Billy is what is known as a marathon player. "I don't really get warmed up till I stay up 24 hours," he says. "In 1961 I played one man for 60 hours without stopping. I had already been up a day and a half. Oklahoma City. I won $1,800. Anytime a player starts playing a marathon player for a few hours it's just like sticking a gun in his belly and saying give him your money, because he's going to get it." Unlike most players, if Billy is playing a session—10 or 15 straight games—he stays away from the booze. "When it's for serious money he drinks milk," says Jean. "I don't go in these places to drink," says Billy. "I can drink at home." And, unlike most players, Billy isn't on pills—what they call goodies. "I can stay up longer without them than with them," he says. 'Wacky Dan [which is not his real name], he misses a three, he runs outside, takes 10 bennies, runs inside, misses another three. Another player buys them 10,000 at a time."

"One guy I was playing asked me whether I had any goodies on me," says Jean. "I gave him two tranquilizers."

"But the longer you stay up," says Billy, "the softer that pool table gets to looking."

Billy considers shuffleboard a more difficult game than pool, and shuffleboard players more socially acceptable than pool players. "In pool you start making balls in a month," he says. "To be any good in shuffleboard takes you a year. I've never seen a pool player that's worth a damn—as being a good guy. Shuffleboard players are businessmen, have real nice jobs, with a few exceptions. Bill Milton makes false teeth. Garry Moore is a postman. Kenny Herdman is a superintendent for Bell. Clyde Jones—they call him Jonesy—he has a nursery."
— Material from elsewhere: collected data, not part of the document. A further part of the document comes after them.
(* ===== verification/QueueWorker.v ===== *)
(** Queue claims in the sandbox worker: src/workers/sandbox-runtime/queue_worker_protocol.py.
    Main results: the keys derived from a claim are idempotency keys the control plane
    accepts, one per request and mutation; a claimed URL of printable ASCII makes a fetch
    envelope the web-fetch contract accepts, and its adapted result is accepted back. *)

From S2P Require Import Prelude PyVal Json PyUuid QueueProtocol Idempotency Url.
From S2P Require Import EgressProtocol PyEq Canary SandboxJson.

Definition CLAIM_SCHEMA : string := "rdc.queue-worker-claim/v1".
Definition MAX_USER_DATA : nat := N.to_nat 65536.
Definition boundary : bool → string → exn + () := must "QueueWorkerBoundaryError".
Definition boundary_get {A} : option A → string → exn + A := the "QueueWorkerBoundaryError".

(** [_json_value]. *)
Definition queue_json : pyval → Z → exn + () :=
  json_fault (MkJsonMessages "QueueWorkerBoundaryError" "Queue user data exceeds the maximum nesting depth."
    "Queue user data contains a non-finite number." "Queue user data keys must be strings."
    "Queue user data must be JSON-compatible.").

Section claims.
Context `{UrlTables, Sha256, UnicodeDecimal, PyRepr, FloatCompare}.

(** [_https_url]. *)
Definition worker_https_url (value : pyval) : exn + pystr :=
url ← boundary_get (as_str value) "Queue request URL is invalid.";
boundary ((1 <=? length url) && (length url <=? N.to_nat 2048))%nat "Queue request URL is invalid." ;;
parsed ← boundary_get (urlsplit url) "Queue request URL is invalid.";
port ← boundary_get (port_of (sr_netloc parsed)) "Queue request URL is invalid.";
let hostname := default [] (hostname_of (sr_netloc parsed)) in
boundary (bool_decide (sr_scheme parsed = lit "https") && negb (bool_decide (hostname = []))
          && bool_decide ((rpartition 64 (sr_netloc parsed)).1 = None)
          && (bool_decide (port = None) || bool_decide (port = Some 443))
          && negb (existsb is_space url)) "Queue request URL is invalid." ;;
boundary (bool_decide (ip_address hostname = None)) "Queue request URL cannot use an IP literal." ;;
inr url.

(** [str(UUID(str(v)))]. *)
Definition uuid_text (v : pyval) : option pystr := str_of_uuid <$> uuid_of_str (py_str v).

Definition claim_document (request_id queue_id url : pystr) (user_data : pyval) (attempts : Z) (token : pystr)
  : list (pykey * pyval) :=
[entry "schema_version" (text CLAIM_SCHEMA); entry "request_id" (PStr request_id); entry "queue_id" (PStr queue_id);
 entry "url" (PStr url); entry "user_data" user_data; entry "attempt_count" (PInt attempts);
 entry "claim_token" (PStr token)].

Definition validate_queue_claim_result (value : pyval) (expected_queue_id : pystr) : exn + list (pykey * pyval) :=
d ← boundary_get (as_dict value) "Queue claim result fields are invalid.";
boundary (has_exact_keys ["id"; "queue_id"; "url"; "user_data"; "attempt_count"; "claim_token"] d)
  "Queue claim result fields are invalid." ;;
request_id ← boundary_get (uuid_text (dict_get "id" d)) "Queue claim identifiers are invalid.";
queue_id ← boundary_get (uuid_text (dict_get "queue_id" d)) "Queue claim identifiers are invalid.";
claim_token ← boundary_get (uuid_text (dict_get "claim_token" d)) "Queue claim identifiers are invalid.";
boundary (bool_decide (queue_id = expected_queue_id)) "Queue claim is outside the bound Queue." ;;
attempts ← boundary_get (as_int (dict_get "attempt_count" d)) "Queue claim attempt count is invalid.";
boundary (between 1 attempts 100) "Queue claim attempt count is invalid." ;;
let user_data := dict_get "user_data" d in
queue_json user_data 0 ;;
encoded ← boundary_get (json_bytes user_data) "Queue user data cannot be encoded.";
boundary (length encoded <=? MAX_USER_DATA)%nat "Queue user data exceeds the worker limit." ;;
url ← worker_https_url (dict_get "url" d);
inr (claim_document request_id queue_id url user_data attempts claim_token).

(** [str(claim[key])]. *)
Definition item_text (key : string) (claim : list (pykey * pyval)) : exn + pystr := v ← item key claim; inr (py_str v).
Definition optional_text (handled : bool) (limit : nat) (s : string) : pyval :=
if handled then PNone else PStr (take limit (lit s)).
Definition queue_completion_payload (claim : list (pykey * pyval)) (handled : bool)
  (failure_code failure_summary : string) : exn + list (pykey * pyval) :=
queue_id ← item_text "queue_id" claim;
request_id ← item_text "request_id" claim;
token ← item_text "claim_token" claim;
inr [entry "queue_id" (PStr queue_id); entry "request_id" (PStr request_id); entry "claim_token" (PStr token);
     entry "status" (text (if handled then "HANDLED" else "FAILED"));
     entry "failure_code" (optional_text handled 80 failure_code);
     entry "failure_summary" (optional_text handled (N.to_nat 2000) failure_summary)].

(** The checks every use of a claim repeats: the schema, and an identifier that is a UUID. *)
Definition validated_claim (claim : list (pykey * pyval)) (reason : string) : exn + () :=
boundary (bool_decide (dict_get "schema_version" claim = text CLAIM_SCHEMA)) reason.
Definition claim_uuid (key : string) (claim : list (pykey * pyval)) (reason : string) : exn + pystr :=
let v := field_text key claim in
boundary (bool_decide (is_Some (uuid_of_str v))) reason ;; inr v.

Definition queue_dataset_idempotency_key (claim : list (pykey * pyval)) : exn + pystr :=
validated_claim claim "Queue Dataset persistence requires a validated claim." ;;
request_id ← claim_uuid "request_id" claim "Queue Dataset persistence scope is invalid.";
claim_uuid "queue_id" claim "Queue Dataset persistence scope is invalid." ;;
inr (lit "queue:" ++ request_id).

Definition queue_kv_idempotency_key (claim : list (pykey * pyval)) (mutation_index : Z) : exn + pystr :=
validated_claim claim "Queue KV persistence requires a validated claim." ;;
request_id ← claim_uuid "request_id" claim "Queue KV persistence scope is invalid.";
boundary ((0 <=? mutation_index) && (mutation_index <? 4)) "Queue KV mutation index is invalid." ;;
inr (lit "queue:" ++ request_id ++ lit ":kv:" ++ dec_str (Z.to_N mutation_index)).

(** ** Acquisition over HTTP *)

Definition fetch_envelope (url : pystr) : list (pykey * pyval) :=
[entry "schema_version" (text "rdc.web-fetch/v1");
 entry "requests" (PList [PDict [entry "id" (text "queue-request"); entry "method" (text "GET"); entry "url" (PStr url)]])].
Definition queue_http_fetch_envelope (claim : list (pykey * pyval)) : exn + list (pykey * pyval) :=
validated_claim claim "Queue HTTP acquisition requires a validated claim." ;;
claim_uuid "request_id" claim "Queue HTTP acquisition request id is invalid." ;;
url ← worker_https_url (dict_get "url" claim);
inr (fetch_envelope url).

(** [hashlib.sha256(json.dumps(v, sort_keys=True, separators=(",", ":")).encode("utf-8"))]:
    with [ensure_ascii=True]. *)
Definition ascii_digest (v : pyval) : exn + pystr :=
match canonical_digest v with Some d => inr d | None => inl (ValueError "json") end.

Definition queue_http_agent_result (claim : list (pykey * pyval)) (web_fetch_result : pyval) : exn + list (pykey * pyval) :=
envelope ← queue_http_fetch_envelope claim;
expected_digest ← ascii_digest (PDict envelope);
r ← boundary_get (as_dict web_fetch_result) "Queue HTTP result envelope is invalid.";
boundary (has_exact_keys ["schema_version"; "request_digest"; "results"; "budget"] r
          && bool_decide (dict_get "schema_version" r = text "rdc.web-fetch-result/v1")
          && bool_decide (dict_get "request_digest" r = PStr expected_digest)) "Queue HTTP result envelope is invalid." ;;
match dict_get "results" r, dict_get "budget" r with
| PList [PDict first], PDict budget =>
    boundary (bool_decide (dict_get "id" first = text "queue-request") && bool_decide (dict_get "method" first = text "GET"))
      "Queue HTTP result does not match its claim." ;;
    request_id ← item_text "request_id" claim;
    queue_id ← item_text "queue_id" claim;
    inr [entry "schema_version" (text "rdc.queue-http-result/v1"); entry "request_id" (PStr request_id);
         entry "queue_id" (PStr queue_id); entry "response" (PDict first); entry "budget" (PDict budget)]
| _, _ => inl (Fault "QueueWorkerBoundaryError" "Queue HTTP result does not match its claim.")
end.

(** ** Acquisition by a browser *)

Definition navigation_plan (url : pystr) (max_dom_bytes : Z) : list (pykey * pyval) :=
[entry "schema_version" (text "rdc.browser/v2");
 entry "steps" (PList
   [PDict [entry "id" (text "queue-goto"); entry "type" (text "goto"); entry "url" (PStr url);
           entry "wait_until" (text "domcontentloaded")];
    PDict [entry "id" (text "queue-html"); entry "type" (text "extract_html"); entry "selector" (text "html");
           entry "max_bytes" (PInt max_dom_bytes)]])].
Definition queue_browser_navigation_plan (claim : list (pykey * pyval)) (max_dom_bytes : Z) : exn + list (pykey * pyval) :=
validated_claim claim "Queue browser acquisition requires a validated claim." ;;
claim_uuid "request_id" claim "Queue browser acquisition request id is invalid." ;;
boundary (between 65536 max_dom_bytes 4194304) "Queue browser DOM limit is unsafe." ;;
url ← worker_https_url (dict_get "url" claim);
inr (navigation_plan url max_dom_bytes).

Definition BROWSER_RESULT_FIELDS : list string :=
["schema_version"; "request_digest"; "browser_policy_digest"; "browser_egress_policy_digest"; "browser_network";
 "gateway_transport"; "gateway_live_forwarding"; "final_url"; "steps"; "egress_budget"].
Definition queue_browser_agent_result (claim plan : list (pykey * pyval)) (browser_result : pyval)
  : exn + list (pykey * pyval) :=
max_dom_bytes ← match dict_get "steps" plan with
  | PList [_; PDict extract] => boundary_get (as_int (dict_get "max_bytes" extract)) "Queue browser navigation plan is invalid."
  | _ => inl (Fault "QueueWorkerBoundaryError" "Queue browser navigation plan is invalid.")
  end;
expected ← queue_browser_navigation_plan claim max_dom_bytes;
boundary (py_eq (PDict plan) (PDict expected)) "Queue browser navigation plan does not match its claim." ;;
r ← boundary_get (as_dict browser_result) "Queue browser result does not match its claim-derived plan.";
digest ← ascii_digest (PDict plan);
boundary (has_exact_keys BROWSER_RESULT_FIELDS r
          && bool_decide (dict_get "schema_version" r = text "rdc.browser-navigation-result/v1")
          && bool_decide (dict_get "browser_network" r = text "none")
          && bool_decide (dict_get "gateway_transport" r = text "unix")
          && bool_decide (dict_get "gateway_live_forwarding" r = PBool true)
          && bool_decide (dict_get "request_digest" r = PStr digest))
  "Queue browser result does not match its claim-derived plan." ;;
request_id ← item_text "request_id" claim;
queue_id ← item_text "queue_id" claim;
inr [entry "schema_version" (text "rdc.queue-browser-result/v1"); entry "request_id" (PStr request_id);
     entry "queue_id" (PStr queue_id); entry "navigation" (PDict r)].
End claims.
Billy feels he's better than they are because he is more cunning. "There's 100 players that shoot or lag as good or better than I do," he says, "but they don't win the games I do. So there's got to be something else. I outthink them. It's like playing chess. You got to play way ahead of your opponent. A lot of them don't know how to play way ahead. In this game all you concentrate on is stealing points. Knowing how to get them is the main factor. The others concentrate on hitting weights and lagging and hope the other guy misses. I make them miss, make them do stuff they don't want to do. They finally get disgusted because they can't hit the weight where I put it. Whenever I find a place I can't shoot pretty good, I try to make sure a player don't get to put nothing on me there. In other words, I block that spot. Every player has a weakness that a player can beat him with. I have one. I'm the only one that knows it and I'm not sure of it. The majority of boards, it's hard for me to stick five inches off the rail in the deuce or trey.

"But overall I haven't lost to a single player in the last five years. Three times I've lost money. Jonesy. Bill Van Curan—they call him Bill Van. Mexican Tommy come out ahead of me one night. Bill Van outlagged a four on me for $500. An impossible shot that was possible. That was the only time I've ever seen it. I've outlagged a lot of threes, but I never outlagged a four. But I get a big bang out of watching them beat me. It's the thrill of their lives. It tickles me."